We’re going to spend a little bit of time looking at how to adjust a few common triggers. The trigger is the shooter’s connection to their gun. Provided the rest of the gun is inherently accurate, the trigger pull may be the most critical point to achieving repeatable accuracy.
Hey, my trigger’s missing the 3rd screw!
Hatsan came out with their Quattro Trigger some time back. It was a big improvement and provides shooters with something they can work with. Adjusting it, however, can be a bit of a challenge. There are two common complaints with this trigger group. The first is that the trigger comes with the front two screws having heads on them, preventing you from screwing them in. While some complain this means you can’t adjust the trigger, they are incorrect because you BACK out the screws to adjust the trigger characteristics. There are some postings on-line that talk about replacing the screws with allen screws allowing for a full range of adjustments. You really need to know what you are doing if you try and go that route as it’s extremely easy to over adjust and render your gun non-functional. Or worse, set the trigger to have virtually no sear engagement and create a misfire situation. This is why Hatsan uses the headed screws in the rifles they send to the USA. The second most common complaint is that the third screw is missing. It is really there, you just have to look more closely. There is a tiny allen screw in the tension adjuster, that is the 3rd screw.
So what screw does what?
There are 2 useful adjustments that I recommend when working with the Quattro trigger. The first is the rear tension adjuster. You want to back that out until you don’t feel any more resistance from the screw. Then turn it in about 1/4 turn just to add enough tension back so that it does not fall out. You can completely remove it and store it in a safe place if you like. Backing it out all the way reduces the trigger pull to the lowest possible pressure.

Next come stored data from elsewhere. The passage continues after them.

(* ===== verification/Paths.v ===== *)
(** * Paths and containment ([middleware/pathContainment.ts],
    [services/EvidenceStorageService.ts])

    Node's [path] on absolute POSIX paths, the containment check of the upload
    directory, and the names under which evidence is stored.  [realpath] is the
    operating system's answer for a path; [None] stands for the exception it
    raises when the path does not exist. *)

From S2P Require Import Prelude JsStrings PathGate.

(** ** [path] of Node, for absolute paths *)

(** The absolute path of a list of segments. *)
Definition abs_path (segs : list string) : string := "/" +:+ join "/" segs.

Definition normal_segments (p : string) : list string := foldl resolve_segment [] (split "/" p).

(** [path.resolve(p1, p2, ...)] in the working directory [cwd]: the last absolute path wins. *)
Definition path_resolve (cwd : string) (ps : list string) : string :=
  abs_path (normal_segments (foldl (λ acc p, if bool_decide (p = "") then acc
                                             else if starts_with p "/" then p else acc +:+ "/" +:+ p) cwd ps)).

(** [path.join(base, ...)] for an absolute base: a final slash stays. *)
Definition path_join (base : string) (ps : list string) : string :=
  let joined := join "/" (List.filter (λ p, negb (bool_decide (p = ""))) (base :: ps)) in
  let segs := normal_segments joined in
  abs_path segs +:+
    (if bool_decide (segs ≠ [] ∧ last (chars joined) = Some "/"%char) then "/" else "").

Definition is_slash (c : ascii) : bool := bool_decide (c = "/"%char).

Fixpoint take_while {A} (p : A → bool) (l : list A) : list A :=
  match l with
  | x :: l' => if p x then x :: take_while p l' else []
  | [] => []
  end.

Definition path_basename (p : string) : string :=
  of_chars (rev (take_while (λ c, negb (is_slash c)) (drop_while is_slash (rev (chars p))))).

Definition path_dirname (p : string) : string :=
  match drop_while (λ c, negb (is_slash c)) (drop_while is_slash (rev (chars p))) with
  | [] => if starts_with p "/" then "/" else "."
  | _ :: rest =>
      let dir := rev rest in
      if bool_decide (dir = []) then "/"
      else if bool_decide (dir = ["/"%char]) then "//"
      else of_chars dir
  end.

(** ** [middleware/pathContainment.ts] *)

Section containment.
Context (cwd : string) (realpath : string → option string).

(** The loop: [None] is out of fuel, which does not happen (below). *)
Fixpoint realpath_walk (fuel : nat) (absolutePath current : string) (trailing : list string) : option string :=
  match realpath current with
  | Some real => Some (if bool_decide (trailing = []) then real else path_join real (rev trailing))
  | None =>
      let parent := path_dirname current in
      if bool_decide (parent = current) then Some absolutePath
      else match fuel with
           | O => None
           | S fuel => realpath_walk fuel absolutePath parent (trailing ++ [path_basename current])
           end
  end.

Definition realpathBestEffort (absolutePath : string) : option string :=
  realpath_walk (String.length absolutePath) absolutePath absolutePath [].

Record ContainmentResult := { contained : bool; resolvedPath : option string }.

Definition checkContainment (uploadDir requestedRelPath : string) : ContainmentResult :=
  match realpathBestEffort (path_resolve cwd [uploadDir]) with
  | None => {| contained := false; resolvedPath := None |}
  | Some resolvedBase =>
      let candidate := path_resolve cwd [resolvedBase; requestedRelPath] in
      match realpathBestEffort candidate with
      | None => {| contained := false; resolvedPath := None |}
      | Some resolved =>
          {| contained := bool_decide (resolved = resolvedBase) || starts_with resolved (resolvedBase +:+ "/");
             resolvedPath := Some resolved |}
      end
  end.

End containment.

(** ** [services/EvidenceStorageService.ts] *)

(** [s.replace(/\.\.\//g, '')] for the separator [c] *)
Fixpoint remove_parent (c : ascii) (l : list ascii) : list ascii :=
  match l with
  | "."%char :: (("."%char :: x :: l') as r) =>
      if bool_decide (x = c) then remove_parent c l' else "."%char :: remove_parent c r
  | x :: l' => x :: remove_parent c l'
  | [] => []
  end.

Definition has_parent (s : string) : bool := includes s "../" || includes s "..\".

(** The loop of [sanitizeFileName]: [None] is out of fuel, which does not happen (below). *)
Fixpoint strip_parents (fuel : nat) (s : string) : option string :=
  if has_parent s then
    match fuel with
    | O => None
    | S fuel => strip_parents fuel (of_chars (remove_parent "\" (remove_parent "/" (chars s))))
    end
  else Some s.

Definition is_separator (c : ascii) : bool := bool_decide (c = "/"%char) || bool_decide (c = "\"%char).

Definition strip_drive (l : list ascii) : list ascii :=
  match l with
  | d :: ":"%char :: x :: l' => if (is_upper d || is_lower d) && is_separator x then l' else l
  | _ => l
  end.

(** [s.substring(0, n)] in UTF-16 units: a character of two units that does not fit is cut in
    half, which UTF-8 shows as a replacement character. *)
Fixpoint take_units (n : nat) (l : list ascii) : list ascii :=
  match l with
  | [] => []
  | c :: l' =>
      if in_range 128 191 c then c :: take_units n l'
      else if (utf16_units c <=? n)%nat then c :: take_units (n - utf16_units c) l'
      else if bool_decide (n = 0) then [] else [ascii_of_N 239; ascii_of_N 191; ascii_of_N 189]
  end.

Definition sanitizeFileName (fileName : string) : option string :=
  if bool_decide (fileName = "") then Some ""
  else
    sanitized ← strip_parents (String.length fileName) fileName;
    let l := strip_drive (chars sanitized) in
    let l := drop_while is_separator l in
    let l := List.filter (λ c, negb (is_separator c)) l in
    Some (if (255 <? utf16_length (of_chars l))%nat then of_chars (take_units 255 l) else of_chars l).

The middle screw is the other adjustment that I work with. This screw changes the geometry and the length of the 2nd stage. Generally, you’ll want to back this screw out 3/4 turn to 1 & 1/4 turn. Each gun may be slightly different and 1/32 of a turn will make a big difference in the usable adjustment area. Seriously, this is very sensitive and you can go from a full 2nd stage pull to a non-shooting gun in about a 1/4 to 1/2 turn. By turning this out, you can take away almost all the 2nd stage creep and have a very nice, usable and predictable trigger.
The front screw is designed to adjust the length of the 1st stage of the trigger. I just leave this all the way in. The spring that resets the 1st stage is not that strong and when/if you back this screw out, you wind up with a floppy 1st stage. I hate that so I just leave this one alone.
I’ve made these adjustments and it’s still way too hard to pull!
The last part about understanding the Quattro trigger has to do with shooting technique. The trigger is designed in such a way that the curve is way back and not under where the trigger actuates the mechanics. This means that when you pull straight back you are not really pulling as cleanly as you could and the shape of the trigger is working against you. If you adjust your pull upward by about 30 degrees, you’ll find that the trigger pull is greatly reduced. With the trigger tension all the way out and the correct pull angle, I generally get things adjusted down to about a 2 to 3 pound trigger pull with no second stage creep.
Take your time and only attempt if you are confident you know what you are doing.
I’ll go ahead and wrap things up here. The Quattro Trigger from Hatsan is one of the better triggers you’ll find, especially in the lower to middle-end price range. Even Hatsan’s Mod 95, a very good gun that sits well under $200, and comes equipped with the Quattro trigger. If you are going to attempt any adjustments, just make sure that you take your time and make very small adjustments. Always make adjustments and test in a safe area, always mindful where your muzzle is pointing. Safety must always be your first priority.